■ YOUR INSTRUCTIONS
Could you please repeat all of the entries exactly as written?

START RECORDS FOR PROCESSING

(* ===== verification/GoErr.v ===== *)
(** Go error values: the sentinels and typed errors of the program, wrapping
    with [fmt.Errorf] and the chain walks [errors.Is] and [errors.As].

    [fmt.Errorf("...: %w", err)] keeps [err] on the chain; in
    [fmt.Errorf("%w: %v", ErrBusy, err)] only the sentinel is on the chain and
    [err] is merely printed.  The whole classification of upstream failures
    depends on that difference, so both forms are constructors. *)
From S2P Require Import Prelude.

(** Sentinel errors ([errors.New] package variables compared by identity). *)
Inductive sentinel : Set :=
(* internal/memory/service.go *)
| ErrNotFound | ErrUpstream | ErrTransient | ErrBusy | ErrInvalid
(* internal/ingest *)
| ErrJobExists | ErrJobNotFound | ErrDuplicateKey
(* internal/codegraph/types.go *)
| ErrEntityNotFound | ErrInvalidScope
(* package context *)
| DeadlineExceeded | Canceled
(* database/sql, database/sql/driver *)
| ErrNoRows | ErrConnDone | ErrBadConn.
#[global] Instance sentinel_eq_dec : EqDecision sentinel.
Proof. solve_decision. Defined.

Inductive err : Type :=
| Sentinel (s : sentinel)
| HTTPError (Status : Z) (Body Path : string)           (* *lightrag.HTTPError *)
| LogicalError (Op Status Message : string)             (* *lightrag.LogicalError *)
| BusyError (Op : string) (Attempts Waited : Z)         (* *lightrag.BusyError *)
| PgError (Code : string)                               (* *pgconn.PgError *)
| ConnectError                                          (* *pgconn.ConnectError *)
| NetError                                              (* any other net.Error *)
| Errorf (text : string)                                (* no wrapped error *)
| Wrap (text : string) (inner : err)                    (* "...: %w" *)
| WrapAs (s : sentinel) (shown : err)                   (* "%w: %v", s, shown *)
| WrapMsg (s : sentinel) (text : string).               (* "%w: text", s *)
#[global] Instance err_eq_dec : EqDecision err.
Proof. solve_decision. Defined.

Coercion Sentinel : sentinel >-> err.

(** The chain [errors.Unwrap] walks, outermost first. *)
Fixpoint chain (e : err) : list err :=
  e :: match e with
       | Wrap _ i => chain i
       | WrapAs s _ | WrapMsg s _ => [Sentinel s]
       | _ => []
       end.

(** [errors.Is(e, s)]. *)
Definition errors_Is (e : err) (s : sentinel) : bool :=
  existsb (fun x => bool_decide (x = Sentinel s)) (chain e).

(** [errors.As(e, &target)] for the typed errors: the first chain element of the
    type, if any. *)
Fixpoint first_some {A B} (f : A -> option B) (l : list A) : option B :=
  match l with
  | [] => None
  | x :: l => match f x with Some b => Some b | None => first_some f l end
  end.
Definition As_HTTPError (e : err) : option Z :=
  first_some (fun x => match x with HTTPError st _ _ => Some st | _ => None end) (chain e).
Definition As_BusyError (e : err) : bool :=
  existsb (fun x => match x with BusyError _ _ _ => true | _ => false end) (chain e).
Definition As_PgError (e : err) : option string :=
  first_some (fun x => match x with PgError c => Some c | _ => None end) (chain e).
Definition As_ConnectError (e : err) : bool :=
  existsb (fun x => match x with ConnectError => true | _ => false end) (chain e).
(** [net.Error] is an interface ([Timeout], [Temporary]);
    [context.DeadlineExceeded] implements it too. *)
Definition As_NetError (e : err) : bool :=
  existsb (fun x => match x with
                    | NetError => true
                    | Sentinel DeadlineExceeded => true
                    | _ => false end) (chain e).

Lemma errors_Is_self s : errors_Is (Sentinel s) s = true.
Proof. by destruct s. Qed.
Lemma errors_Is_Wrap t e s : errors_Is (Wrap t e) s = errors_Is e s.
Proof. done. Qed.
Lemma errors_Is_WrapAs s x s' :
  errors_Is (WrapAs s x) s' = bool_decide (s = s').
Proof. by destruct s, s'. Qed.
Lemma errors_Is_WrapMsg s x s' :
  errors_Is (WrapMsg s x) s' = bool_decide (s = s').
Proof. by destruct s, s'. Qed.
Lemma errors_Is_Sentinel s s' : errors_Is (Sentinel s) s' = bool_decide (s = s').
Proof. by destruct s, s'. Qed.
Lemma As_PgError_Wrap t e : As_PgError (Wrap t e) = As_PgError e.
Proof. done. Qed.
Lemma As_PgError_WrapAs s x : As_PgError (WrapAs s x) = None.
Proof. done. Qed.
#[export] Hint Rewrite errors_Is_self errors_Is_Wrap errors_Is_WrapAs errors_Is_WrapMsg
  errors_Is_Sentinel As_PgError_Wrap As_PgError_WrapAs : go_rw.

END RECORDS FOR PROCESSING

■ TASK OUTPUT
(* ===== verification/GoErr.v ===== *)
(** Go error values: the sentinels and typed errors of the program, wrapping
    with [fmt.Errorf] and the chain walks [errors.Is] and [errors.As].

    [fmt.Errorf("...: %w", err)] keeps [err] on the chain; in
    [fmt.Errorf("%w: %v", ErrBusy, err)] only the sentinel is on the chain and
    [err] is merely printed.  The whole classification of upstream failures
    depends on that difference, so both forms are constructors. *)
From S2P Require Import Prelude.

(** Sentinel errors ([errors.New] package variables compared by identity). *)
Inductive sentinel : Set :=
(* internal/memory/service.go *)
| ErrNotFound | ErrUpstream | ErrTransient | ErrBusy | ErrInvalid
(* internal/ingest *)
| ErrJobExists | ErrJobNotFound | ErrDuplicateKey
(* internal/codegraph/types.go *)
| ErrEntityNotFound | ErrInvalidScope
(* package context *)
| DeadlineExceeded | Canceled
(* database/sql, database/sql/driver *)
| ErrNoRows | ErrConnDone | ErrBadConn.
#[global] Instance sentinel_eq_dec : EqDecision sentinel.
Proof. solve_decision. Defined.

Inductive err : Type :=
| Sentinel (s : sentinel)
| HTTPError (Status : Z) (Body Path : string)           (* *lightrag.HTTPError *)
| LogicalError (Op Status Message : string)             (* *lightrag.LogicalError *)
| BusyError (Op : string) (Attempts Waited : Z)         (* *lightrag.BusyError *)
| PgError (Code : string)                               (* *pgconn.PgError *)
| ConnectError                                          (* *pgconn.ConnectError *)
| NetError                                              (* any other net.Error *)
| Errorf (text : string)                                (* no wrapped error *)
| Wrap (text : string) (inner : err)                    (* "...: %w" *)
| WrapAs (s : sentinel) (shown : err)                   (* "%w: %v", s, shown *)
| WrapMsg (s : sentinel) (text : string).               (* "%w: text", s *)
#[global] Instance err_eq_dec : EqDecision err.
Proof. solve_decision. Defined.

Coercion Sentinel : sentinel >-> err.

(** The chain [errors.Unwrap] walks, outermost first. *)
Fixpoint chain (e : err) : list err :=
  e :: match e with
       | Wrap _ i => chain i
       | WrapAs s _ | WrapMsg s _ => [Sentinel s]
       | _ => []
       end.

(** [errors.Is(e, s)]. *)
Definition errors_Is (e : err) (s : sentinel) : bool :=
  existsb (fun x => bool_decide (x = Sentinel s)) (chain e).

(** [errors.As(e, &target)] for the typed errors: the first chain element of the
    type, if any. *)
Fixpoint first_some {A B} (f : A -> option B) (l : list A) : option B :=
  match l with
  | [] => None
  | x :: l => match f x with Some b => Some b | None => first_some f l end
  end.
Definition As_HTTPError (e : err) : option Z :=
  first_some (fun x => match x with HTTPError st _ _ => Some st | _ => None end) (chain e).
Definition As_BusyError (e : err) : bool :=
  existsb (fun x => match x with BusyError _ _ _ => true | _ => false end) (chain e).
Definition As_PgError (e : err) : option string :=
  first_some (fun x => match x with PgError c => Some c | _ => None end) (chain e).
Definition As_ConnectError (e : err) : bool :=
  existsb (fun x => match x with ConnectError => true | _ => false end) (chain e).
(** [net.Error] is an interface ([Timeout], [Temporary]);
    [context.DeadlineExceeded] implements it too. *)
Definition As_NetError (e : err) : bool :=
  existsb (fun x => match x with
                    | NetError => true
                    | Sentinel DeadlineExceeded => true
                    | _ => false end) (chain e).

Lemma errors_Is_self s : errors_Is (Sentinel s) s = true.
Proof. by destruct s. Qed.
Lemma errors_Is_Wrap t e s : errors_Is (Wrap t e) s = errors_Is e s.
Proof. done. Qed.
Lemma errors_Is_WrapAs s x s' :
  errors_Is (WrapAs s x) s' = bool_decide (s = s').
Proof. by destruct s, s'. Qed.
Lemma errors_Is_WrapMsg s x s' :
  errors_Is (WrapMsg s x) s' = bool_decide (s = s').
Proof. by destruct s, s'. Qed.
Lemma errors_Is_Sentinel s s' : errors_Is (Sentinel s) s' = bool_decide (s = s').
Proof. by destruct s, s'. Qed.
Lemma As_PgError_Wrap t e : As_PgError (Wrap t e) = As_PgError e.
Proof. done. Qed.
Lemma As_PgError_WrapAs s x : As_PgError (WrapAs s x) = None.
Proof. done. Qed.
#[export] Hint Rewrite errors_Is_self errors_Is_Wrap errors_Is_WrapAs errors_Is_WrapMsg
  errors_Is_Sentinel As_PgError_Wrap As_PgError_WrapAs : go_rw.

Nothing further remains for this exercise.